Extracted material:
= Beginning of Section =
Lemma lock_inv_resume a c args w pc w' r : running w -> pc (w_current w) = Some (c, args) ->
  pthread_mutex_resume c args w = (w', r) -> lock_inv a (mk_lk w pc) ->
  lock_inv a (mk_lk w' (set_pc (w_current w) (waits_in c r) pc)).
Proof.
  intros Hrun Hpc Hres Hinv. pose proof Hinv as [Hwf Hcnt Hown Hok]. simpl in *.
  destruct (Hok _ _ _ Hpc) as ((Ht & Hid & Hm & Hen & Hto) & Hbl & Hw).
  apply mutex_resume_outcome in Hres; [|done..]. destruct Hrun as (Hcur & Hact & _).
  destruct Hres as [_|k' Hs Ho O Ha Hu|k' Hs Ho O Hk]; cbn [waits_in call_switch];
    rewrite ?Hid, ?Hm in *.
  - apply (lock_inv_only a _ w); [done|reflexivity|done|done|apply pc_ok_none].
  - apply (lock_inv_only a _ w); [done|exact O|exact Hown|done|].
    intros c' args' [= <- <-]. split_and!; try done; try lia; cbn [w_k with_k].
    + now rewrite (fr_enabled _ _ (only_frame _ _ _ O)) by lia.
    + unfold view. cbn [v_active]. congruence.
    + intros _. left. unfold view. cbn [v_active v_unblock w_k with_k]. split; [congruence|auto].
  - apply (lock_inv_only a _ w); [done|exact O|exact Hown|done|].
    intros c' args' [= <- <-]. split_and!; try done; try lia; cbn [w_k with_k].
    + now rewrite (fr_enabled _ _ (only_frame _ _ _ O)) by lia.
    + destruct (in_future _ _).
      * rewrite Hk. auto.
      * destruct Hk as [Hk _]. unfold view. cbn [v_active]. congruence.
    + intros Hl. rewrite (Hto Hl), in_future_invalid in Hk by lia.
      right. cbn [w_k with_k]. rewrite Hk. done.
Qed.
Lemma cond_wait_step a m w : cond_ready a w -> cond_accessible a w -> owner w m = w_current w ->
  pthread_cond_wait a m w = (svcall_cond_wait a m tv_invalid w, CWaiting m).
Proof.
  intros [Ha Hi] Hacc Ho. unfold pthread_cond_wait, pthread_cond_timedwait. rewrite Hi.
  destruct (Z.eqb_spec a 0); [done|]. cbn [negb]. fold (owner w m). rewrite Ho, Z.eqb_refl.
  destruct Hacc as [-> | ->]; [|rewrite Z.eqb_refl, andb_false_r]; done.
Qed.

Lemma svcall_cond_wait_view a m w : kernel_wf (w_k w) -> 1 <= w_current w < CONFIG_TASK_TOTAL ->
  sched_usecond_counter (w_k w) < SCHEDULER_TIMEVAL_SEC_INVALID ->
  let w' := svcall_cond_wait a m tv_invalid w in
  frame (w_k w) (w_k w') /\
  v_active (view (w_k w') (w_current w)) = false /\ v_block (view (w_k w') (w_current w)) = Pobj a /\
  v_wake (view (w_k w') (w_current w)) = tv_invalid /\
  v_unblock (view (w_k w') (w_current w)) = scheduler_unblock_type (w_k w) (w_current w) /\
  owner w' m <> w_current w /\
  (owner w' m = -1 \/ (view (w_k w') (owner w' m) = mk_view true NULL SCHEDULER_UNBLOCK_MUTEX tv_invalid)).
Proof.
  intros Hwf Hc Hcnt. cbv zeta. unfold svcall_cond_wait.
  destruct (root_unlock_cases (w_current w) m w Hwf eq_refl Hc) as (F & _ & Vc & Hcase).
  revert F Vc Hcase. generalize (pthread_mutex_root_unlock (w_current w) m w). intros w1 F Vc Hcase.
  assert (Hwf1 : kernel_wf (w_k w1)) by now apply F.
  assert (Hc1 : current (w_k w1) = w_current w) by apply F.
  destruct (timedblock_only (Pobj a) tv_invalid (w_k w1) Hwf1) as [O V].
  rewrite in_future_invalid in V by (rewrite (fr_counter _ _ F); done). rewrite Hc1 in O, V.
  cbn [w_k with_k]. rewrite V. cbn [v_active v_block v_wake v_unblock].
  pose proof (f_equal v_unblock Vc) as Vu. cbn [view v_unblock] in Vu.
  split; [etrans; [exact F|apply (only_frame _ _ _ O)]|]. split_and!; try done.
  - destruct Hcase as [(t & [[Ht1 Ht2] _ _ Hm _ _])|[_ Hm _]]; unfold owner, mutex; cbn [w_mutex with_k];
      rewrite Hm, lookup_total_insert_eq; simpl; lia.
  - destruct Hcase as [(t & [[Ht1 Ht2] _ _ Hm Hv _])|[_ Hm _]].
    + right. assert (E : owner (with_k (scheduler_timing_root_timedblock (Pobj a) tv_invalid (w_k w1)) w1) m = t)
        by (unfold owner, mutex; cbn [w_mutex with_k]; now rewrite Hm, lookup_total_insert_eq).
      rewrite E. rewrite (only_view _ t _ _ O) by (done || lia). exact Hv.
    + left. unfold owner, mutex. cbn [w_mutex with_k]. now rewrite Hm, lookup_total_insert_eq.
Qed.
(* ===== verification/Sem.v ===== *)
(** * Semaphores

    [src/sys/semaphore/sem.c] and [include/posix/semaphore.h].  A semaphore lives
    at an address; the named ones are in the list [sem_first].  Calls that block
    are split where the thread sleeps, as for mutexes; [sem_post], which increments
    the value and looks for a waiter in user mode, is split into load, store,
    search and supervisor call, and the other threads run in between.  The address
    a new list entry gets from [_malloc_r] is an argument of [sem_open]. *)
From S2P Require Import Prelude Task Scheduler Timing Threads Mutex.

Definition SEM_NAME_MAX : Z := 23.

Record sem_t := mk_sem {
  sem_is_initialized : Z;
  sem_value : Z;                 (** s32 *)
  sem_pshared : Z;
  sem_pid : Z;
  sem_references : Z;
  sem_name : string;
  sem_mode : Z;
}.
#[export] Instance sem_inhabited : Inhabited sem_t := populate (mk_sem 0 0 0 0 0 "" 0).

Record sem_world := mk_sw {
  sw_k : kernel;
  sw_sem : gmap Z sem_t;
  sem_first : list Z;            (** addresses of the named semaphores, in list order *)
}.
Definition sem (w : sem_world) (a : Z) : sem_t := sw_sem w !!! a.
Definition set_sem (a : Z) (s : sem_t) (w : sem_world) : sem_world :=
  mk_sw (sw_k w) (<[a := s]> (sw_sem w)) (sem_first w).
Definition sw_with_k (k : kernel) (w : sem_world) : sem_world := mk_sw k (sw_sem w) (sem_first w).
Definition sw_current (w : sem_world) : Z := current (sw_k w).

Definition with_value (v : Z) (s : sem_t) : sem_t :=
  mk_sem (sem_is_initialized s) v (sem_pshared s) (sem_pid s) (sem_references s) (sem_name s) (sem_mode s).
Definition with_initialized (i : Z) (s : sem_t) : sem_t :=
  mk_sem i (sem_value s) (sem_pshared s) (sem_pid s) (sem_references s) (sem_name s) (sem_mode s).
Definition with_references (n : Z) (s : sem_t) : sem_t :=
  mk_sem (sem_is_initialized s) (sem_value s) (sem_pshared s) (sem_pid s) n (sem_name s) (sem_mode s).

(** C's [strncmp(s, t, n) == 0] on strings without a zero byte. *)
Definition strncmp_eq (s t : string) (n : Z) : bool :=
  bool_decide (String.substring 0 (Z.to_nat n) s = String.substring 0 (Z.to_nat n) t).
Definition strlen (s : string) : Z := Z.of_nat (String.length s).
Definition strnlen (s : string) (n : Z) : Z := Z.min (strlen s) n.

(** ** Lookup and allocation of named semaphores; 0 is [SEM_FAILED] *)

Definition sem_find_named (name : string) (w : sem_world) : Z :=
  default 0 (snd <$> list_find (fun a => sem_is_initialized (sem w a) <> 0 /\
                     strncmp_eq (sem_name (sem w a)) name SEM_NAME_MAX = true) (sem_first w)).
Definition sem_find_free (malloc : option Z) (w : sem_world) : sem_world * Z :=
  match list_find (fun a => sem_is_initialized (sem w a) = 0) (sem_first w) with
  | Some (_, a) => (w, a)
  | None =>
      match malloc with
      | None => (w, 0)
      | Some a => (mk_sw (sw_k w) (sw_sem w) (sem_first w ++ [a]), a)
      end
  end.

Definition sem_check_initialized (a : Z) (w : sem_world) : option Z :=
  if a =? 0 then Some EINVAL
  else if sem_is_initialized (sem w a) =? 0 then Some EINVAL
  else if (sem_pshared (sem w a) =? 0)
          && negb (task_get_pid (k_tasks (sw_k w)) (sw_current w) =? sem_pid (sem w a))
  then Some EACCES else None.

Definition sem_init (a pshared value : Z) (w : sem_world) : sem_world * api_result :=
  if a =? 0 then (w, Err EINVAL)
  else (set_sem a (mk_sem 1 (s32 value) pshared (task_get_pid (k_tasks (sw_k w)) (sw_current w))
                     (sem_references (sem w a)) "" (sem_mode (sem w a))) w, Ret 0).

Definition sem_destroy (a : Z) (w : sem_world) : sem_world * api_result :=
  match sem_check_initialized a w with
  | Some e => (w, Err e)
  | None => (set_sem a (with_initialized 0 (sem w a)) w, Ret 0)
  end.

Definition sem_getvalue (a : Z) (w : sem_world) : api_result * option Z :=
  match sem_check_initialized a w with
  | Some e => (Err e, None)
  | None => (Ret 0, Some (sem_value (sem w a)))
  end.

(** The address of the semaphore or an error number; [None] stands for
    the error number that [_malloc_r] leaves. *)
Definition sem_open (name : string) (oflag mode value : Z) (malloc : option Z) (w : sem_world)
    : sem_world * (Z + option Z) :=
  if strnlen name SEM_NAME_MAX =? SEM_NAME_MAX then (w, inr (Some ENAMETOOLONG))
  else
    let found := sem_find_named name w in
    let create :=
      let '(w, a) := sem_find_free malloc w in
      if a =? 0 then (w, inr None)
      else (set_sem a (mk_sem 1 (s32 value) 1 (sem_pid (sem w a)) 1
                         (String.substring 0 (Z.to_nat SEM_NAME_MAX) name) mode) w, inl a) in
    let reuse := (set_sem found (with_references (sem_references (sem w found) + 1) (sem w found)) w, inl found) in
    if Bits.any oflag O_CREAT then
      if Bits.any oflag O_EXCL then
        if found =? 0 then create else (w, inr (Some EEXIST))
      else if found =? 0 then create else reuse
    else if found =? 0 then (w, inr (Some ENOENT)) else reuse.

Definition sem_close (a : Z) (w : sem_world) : sem_world * api_result :=
  match sem_check_initialized a w with
  | Some e => (w, Err e)
  | None =>
      let s := sem w a in
      let s := if 0 <? sem_references s then with_references (sem_references s - 1) s else s in
      let s := if sem_references s =? 0
               then if sem_is_initialized s =? 2 then with_initialized 0 s else s else s in
      (set_sem a s w, Ret 0)
  end.

Definition sem_unlink (name : string) (w : sem_world) : sem_world * api_result :=
  if strnlen name SEM_NAME_MAX =? SEM_NAME_MAX then (w, Err ENAMETOOLONG)
  else
    let a := sem_find_named name w in
    if a =? 0 then (w, Err ENOENT)
    else match sem_check_initialized a w with
    | Some e => (w, Err e)
    | None =>
        if sem_references (sem w a) =? 0
        then (set_sem a (with_initialized 0 (sem w a)) w, Ret 0)
        else (set_sem a (with_initialized 2 (sem w a)) w, Ret 0)
    end.

(** ** Posting and waiting *)

Definition svcall_sem_post (id : Z) (k : kernel) : kernel :=
  let k := on_sched id (with_block NULL) k in
  let k := scheduler_root_assert_active id SCHEDULER_UNBLOCK_SEMAPHORE k in
  scheduler_root_update_on_wake id (task_get_priority (k_tasks k) id) k.
(* ===== verification/Mqueue.v ===== *)
(** * Message queues

    [src/sys/mqueue/mqueue.c] and [include/posix/mqueue.h].  A queue owns a table
    of message slots ([size = 0] marks a free slot), a mutex and two conditions.
    The blocking calls are split at the mutex and at the condition, as in
    [Mutex.v] and [Cond.v]; one pass of their loop while the mutex is held is
    [mq_receive_pass] and [mq_send_pass]. *)
From S2P Require Import Prelude Task Scheduler Timing Threads Mutex Cond Sem.

Definition MQ_NAME_MAX : Z := 23.
Definition MQ_STATUS_REFS_MASK : Z := 65535.
Definition MQ_STATUS_UNLINK_ON_CLOSE_MASK : Z := Z.shiftl 1 16.
Definition MQ_STATUS_NONBLOCK_MASK : Z := Z.shiftl 1 17.
Definition MQ_STATUS_RDWR_MASK : Z := Z.shiftl 1 18.
Definition MQ_STATUS_LOOP_MASK : Z := Z.shiftl 1 19.
Definition MQ_STATUS_USER_MASK : Z := Z.shiftl 1 20.
Definition MQ_FLAGS_LOOP : Z := O_APPEND.

(** A slot of the table: the header [struct message] and the bytes after it. *)
Record message := mk_message {
  msg_prio : Z;                  (** s32 *)
  msg_size : Z;                  (** s32 *)
  msg_age : Z;                   (** s32 *)
  msg_data : list Z;
}.
#[export] Instance message_inhabited : Inhabited message := populate (mk_message 0 0 0 []).

Record mq_t := mk_mq {
  mq_max_size : Z;
  mq_max_msgs : Z;
  mq_age : Z;                    (** u32 *)
  mq_mode : Z;
  mq_name : string;
  mq_msg_table : option (list message);
  mq_status : Z;                 (** u32 *)
  mq_pid : Z;
}.
#[export] Instance mq_inhabited : Inhabited mq_t := populate (mk_mq 0 0 0 0 "" None 0 0).

Definition with_msgs (age : Z) (l : list message) (q : mq_t) : mq_t :=
  mk_mq (mq_max_size q) (mq_max_msgs q) age (mq_mode q) (mq_name q) (Some l) (mq_status q) (mq_pid q).
Definition with_status (s : Z) (q : mq_t) : mq_t :=
  mk_mq (mq_max_size q) (mq_max_msgs q) (mq_age q) (mq_mode q) (mq_name q) (mq_msg_table q) s (mq_pid q).
Definition without_table (q : mq_t) : mq_t :=
  mk_mq (mq_max_size q) (mq_max_msgs q) (mq_age q) (mq_mode q) (mq_name q) None (mq_status q) (mq_pid q).
Definition msgs (q : mq_t) : list message := default [] (mq_msg_table q).

(** ** The message table *)

(** [mq_cur_msgs]: the loop over the slots. *)
Definition mq_cur_msgs (l : list message) : Z :=
  for_range 0 (Zlen l) (fun i count => if msg_size (Zget l i) =? 0 then count else count + 1) 0.

Definition mq_init_table (l : list message) : list message :=
  for_range 0 (Zlen l) (fun i l =>
    Zset l i (mk_message (msg_prio (Zget l i)) 0 (msg_age (Zget l i)) (msg_data (Zget l i)))) l.

(** [mq_find_oldest_highest]: the loop carries [msg] (-1 for null), [max_prio]
    and [max_age]. *)
Definition oldest_turn (l : list message) (i : Z) (s : Z * Z * Z) : Z * Z * Z :=
  let '(msg, max_prio, max_age) := s in
  let imsg := Zget l i in
  if negb (msg_size imsg =? 0) then
    if max_prio <? msg_prio imsg then (i, msg_prio imsg, msg_age imsg)
    else if msg_prio imsg =? max_prio then
      if msg_age imsg <? max_age then (i, msg_prio imsg, msg_age imsg) else s
    else s
  else s.
Definition mq_find_oldest_highest (l : list message) : Z :=
  (for_range 0 (Zlen l) (oldest_turn l) (-1, 0, INT_MAX)).1.1.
= End of Section =
Goal of the exercise:
In your answer, include only the lines above starting at the line that holds "rewrite E. rewrite" and ending at the line that holds "#[export] Instance sem_inhabited", copied exactly.

Output for this task:
      rewrite E. rewrite (only_view _ t _ _ O) by (done || lia). exact Hv.
    + left. unfold owner, mutex. cbn [w_mutex with_k]. now rewrite Hm, lookup_total_insert_eq.
Qed.
(* ===== verification/Sem.v ===== *)
(** * Semaphores

    [src/sys/semaphore/sem.c] and [include/posix/semaphore.h].  A semaphore lives
    at an address; the named ones are in the list [sem_first].  Calls that block
    are split where the thread sleeps, as for mutexes; [sem_post], which increments
    the value and looks for a waiter in user mode, is split into load, store,
    search and supervisor call, and the other threads run in between.  The address
    a new list entry gets from [_malloc_r] is an argument of [sem_open]. *)
From S2P Require Import Prelude Task Scheduler Timing Threads Mutex.

Definition SEM_NAME_MAX : Z := 23.

Record sem_t := mk_sem {
  sem_is_initialized : Z;
  sem_value : Z;                 (** s32 *)
  sem_pshared : Z;
  sem_pid : Z;
  sem_references : Z;
  sem_name : string;
  sem_mode : Z;
}.
#[export] Instance sem_inhabited : Inhabited sem_t := populate (mk_sem 0 0 0 0 0 "" 0).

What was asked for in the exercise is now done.